Objective
Minimally invasive surgery is a widely accepted surgical treatment for valve disease, however triple valve surgery (TVS) is a complex and challenging procedure. The objective of this study was to describe the morbidity and mortality related to minimally invasive TVS at our institution.
Methods
This was a retrospective review of all minimally invasive TVS performed between 2012 and 2019. Baseline and perioperative characteristics were reviewed, as were postoperative outcomes.
Results
Eighteen patients underwent TVS; 12 patients underwent additional procedures at the time of TVS. Median time to initial extubation was 11.5 hours (interquartile range [IQR] 9.8‐13.3).

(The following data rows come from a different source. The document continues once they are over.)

(* ===== verification/NvData.v ===== *)
(** * Non-volatile data: operations

    [src/src/iot_nv_data.c]: what the device keeps over a restart.  Every
    operation makes a security context, stores, loads or removes one piece of
    data through it and gives it back; the provisioning data for Wi-Fi and the
    cloud are several pieces with a status.  A string is the bytes of an object
    up to its first 0, which has to be there. *)

From S2P Require Import Prelude Platform UtilQueue Util UtilUrl Heap MqttPacket NvBase NvStore.

Definition IOT_NVD_MAX_DATA_LEN : Z := 2048.
Definition IOT_NVD_MAX_BSSID_LEN : Z := 6.
Definition IOT_NVD_MAX_UID_LEN : Z := 128.
Definition IOT_NVD_MAX_SN_LEN : Z := 30.
Definition IOT_WIFI_PROV_SSID_STR_LEN : Z := 32.
Definition IOT_WIFI_PROV_PASSWORD_STR_LEN : Z := 64.
Definition IOT_WIFI_PROV_MAC_STR_LEN : Z := 17.
Definition IOT_WIFI_AUTH_OPEN : Z := 0.
Definition IOT_WIFI_AUTH_MAX : Z := 8.

Inductive iot_nv_io_mode_t := IOT_NV_MODE_READ | IOT_NV_MODE_WRITE | IOT_NV_MODE_REMOVE.
#[export] Instance iot_nv_io_mode_t_eq_dec : EqDecision iot_nv_io_mode_t.
Proof. solve_decision. Defined.

(** [struct iot_wifi_prov_data]: arrays of 33, 65, 18 and 6 bytes. *)
Record iot_wifi_prov_data := WifiProv {
  ssid : list Z; password : list Z; mac_str : list Z; bssid : list Z; security_type : Z
}.
Definition set_ssid v (w : iot_wifi_prov_data) := WifiProv v (password w) (mac_str w) (bssid w) (security_type w).
Definition set_password v (w : iot_wifi_prov_data) := WifiProv (ssid w) v (mac_str w) (bssid w) (security_type w).
Definition set_mac v b (w : iot_wifi_prov_data) := WifiProv (ssid w) (password w) v b (security_type w).
Definition set_security_type v (w : iot_wifi_prov_data) := WifiProv (ssid w) (password w) (mac_str w) (bssid w) v.
Definition zeros (n : nat) : list Z := replicate n 0.
Definition zero_wifi : iot_wifi_prov_data := WifiProv (zeros 33) (zeros 65) (zeros 18) (zeros 6) 0.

Intensive care unit and total length of stay were 1.22 (IQR, 1.16‐1.31) and 9 (IQR, 6‐17) days, respectively. No hospital deaths occurred; 30‐, 90‐, and 365‐day mortality were 0%. Two postoperative neurologic complications occurred, two patients had acute kidney injuries. The most common complication was rhythm disturbance with five patients requiring permanent pacemaker implantation. Mean follow‐up was 39.9 months (252‐2642 days).
Conclusions
Our findings demonstrate that minimally invasive TVS utilizing femoral cannulation results in an acceptable risk of complication. Short and intermediate term survival were excellent.